A lean-to is a simple shelter with three walls, a sloping roof, and an open front facing away from the prevailing winds. The back wall is short compared to the front opening. If the lean-to at a campsite has a front opening that is 7.0 ft tall, a back wall that is 2.0 ft tall, and a floor that is 11 ft deep, what angle does the roofline make with the ground?
as always, draw a diagram. Since the front is 5' taller than the back, the angle you want is θ, such that
tanθ = 5/11
To find the angle that the roofline makes with the ground, we can use trigonometry.
First, let's define some variables:
- Height of the front opening (h): 7.0 ft
- Height of the back wall (h'): 2.0 ft
- Depth of the lean-to (d): 11 ft
We can consider the roofline as the hypotenuse of a right triangle, with the height difference between the front opening and the back wall as the vertical side, and the depth of the lean-to as the horizontal side.
Using the Pythagorean theorem, we can find the length of the roofline (hypotenuse):
roofline^2 = (d)^2 + (h - h')^2
roofline^2 = (11 ft)^2 + (7.0 ft - 2.0 ft)^2
roofline^2 = 121 ft^2 + 25 ft^2
roofline^2 = 146 ft^2
Next, let's find the angle. We can use the inverse tangent function (arctan) to calculate it:
angle = arctan((h - h') / d)
angle = arctan((7.0 ft - 2.0 ft) / 11 ft)
angle = arctan(5.0 ft / 11 ft)
Using a calculator, the approximate value of arctan(5.0 ft / 11 ft) is 24.41 degrees.
Therefore, the angle that the roofline makes with the ground is approximately 24.41 degrees.

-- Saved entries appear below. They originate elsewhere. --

(** * strongSwan [stream_t]: a byte stream over a connected descriptor

    Shallow embedding of [src/libstrongswan/networking/streams/stream.c].

    The object is a C struct reached through [this]; every method is
    modelled as a function taking the struct by value and returning the
    struct as the method leaves it, what the method returns, and the list of
    calls it made to its collaborators (kernel, C library, watcher,
    registered callbacks), oldest call first. *)

From Stdlib Require Import String ZArith List Bool Lia.
Import ListNotations.
Local Open Scope Z_scope.

(** ** Data model *)

(** Pointers (to [FILE], to callback code, to callback data) are addresses;
    the null pointer is address zero, and a pointer used as a C condition is
    true when it is not null. *)
Definition ptr := Z.
Definition NULL : ptr := 0.
Definition is_set (p : ptr) : bool := negb (p =? NULL).

(** [struct private_stream_t]; the [public] member only holds the method
    table and is left out. *)
Record private_stream_t : Type := mk_stream {
  fd : Z;             (* underlying socket *)
  file : ptr;         (* FILE* for convenience functions, or NULL *)
  read_cb : ptr;      (* callback if data is ready to read *)
  read_data : ptr;    (* data for read-ready callback *)
  write_cb : ptr;     (* callback if write is non-blocking *)
  write_data : ptr    (* data for write-ready callback *)
}.

Definition set_file (this : private_stream_t) (v : ptr) : private_stream_t :=
  mk_stream (fd this) v (read_cb this) (read_data this)
            (write_cb this) (write_data this).

Definition set_read_cb (this : private_stream_t) (v : ptr) : private_stream_t :=
  mk_stream (fd this) (file this) v (read_data this)
            (write_cb this) (write_data this).

Definition set_read_data (this : private_stream_t) (v : ptr) : private_stream_t :=
  mk_stream (fd this) (file this) (read_cb this) v
            (write_cb this) (write_data this).

Definition set_write_cb (this : private_stream_t) (v : ptr) : private_stream_t :=
  mk_stream (fd this) (file this) (read_cb this) (read_data this)
            v (write_data this).

Definition set_write_data (this : private_stream_t) (v : ptr) : private_stream_t :=
  mk_stream (fd this) (file this) (read_cb this) (read_data this)
            (write_cb this) v.

(** The constants of <errno.h> and <sys/socket.h> the file uses.  Their
    values belong to the platform; on some platforms [EAGAIN] and
    [EWOULDBLOCK] are one number, on others two. *)
Class platform : Type := {
  EAGAIN : Z;
  EWOULDBLOCK : Z;
  EINTR : Z;
  MSG_DONTWAIT : Z
}.

(** Modelled from the spec: watcher.h is not part of the sources at hand.
    [watcher_event_t] has the three event kinds readable, writable and
    exceptional, which are combined into an event mask with bitwise or; they
    are distinct single bits. *)
Definition WATCHER_READ : Z := 1.
Definition WATCHER_WRITE : Z := 2.
Definition WATCHER_EXCEPT : Z := 4.

(** Calls a method makes to its collaborators, and the one way control goes
    back to a collaborator ([watch_return]). *)
Inductive call : Type :=
| sys_read (d buf len : Z)                 (* read(fd, buf, len) *)
| sys_recv (d buf len flags : Z)           (* recv(fd, buf, len, flags) *)
| sys_write (d buf len : Z)                (* write(fd, buf, len) *)
| sys_send (d buf len flags : Z)           (* send(fd, buf, len, flags) *)
| watcher_remove_call (d : Z)              (* lib->watcher->remove(lib->watcher, fd) *)
| watcher_add_call (d events : Z)          (* lib->watcher->add(lib->watcher, fd, events, watch, this) *)
| stream_cb_call (cb data : ptr)           (* cb(data, &this->public) *)
| watch_return (d event : Z) (keep : bool) (* watch() hands [keep] back to the watcher *)
| libc_fdopen (d : Z) (mode : string) (ret : ptr)
| libc_vfprintf (f : ptr) (format : ptr) (ap : list Z) (ret : Z)
| libc_fclose (f : ptr)
| sys_close (d : Z)
| libc_free.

To find the angle that the roofline makes with the ground, we can use trigonometry. Let's assume that the height of the front wall (H) is 7.0 ft, the height of the back wall (h) is 2.0 ft, and the depth of the lean-to (D) is 11 ft.
To find the angle, we need to calculate the tangent of the angle, which is equal to the ratio of the opposite side to the adjacent side. In this case, the opposite side is the difference in height between the front and back wall (H - h), and the adjacent side is the depth of the lean-to (D).
So, let's plug in the values into the tangent formula:
tan(θ) = (H - h) / D
tan(θ) = (7.0 - 2.0) / 11
tan(θ) = 5.0 / 11
Now, we need to take the inverse tangent (arctan) of both sides to find the angle θ:
θ = arctan(5.0 / 11)
Using a calculator, we find:
θ ≈ 24.9 degrees
Therefore, the angle that the roofline makes with the ground is approximately 24.9 degrees.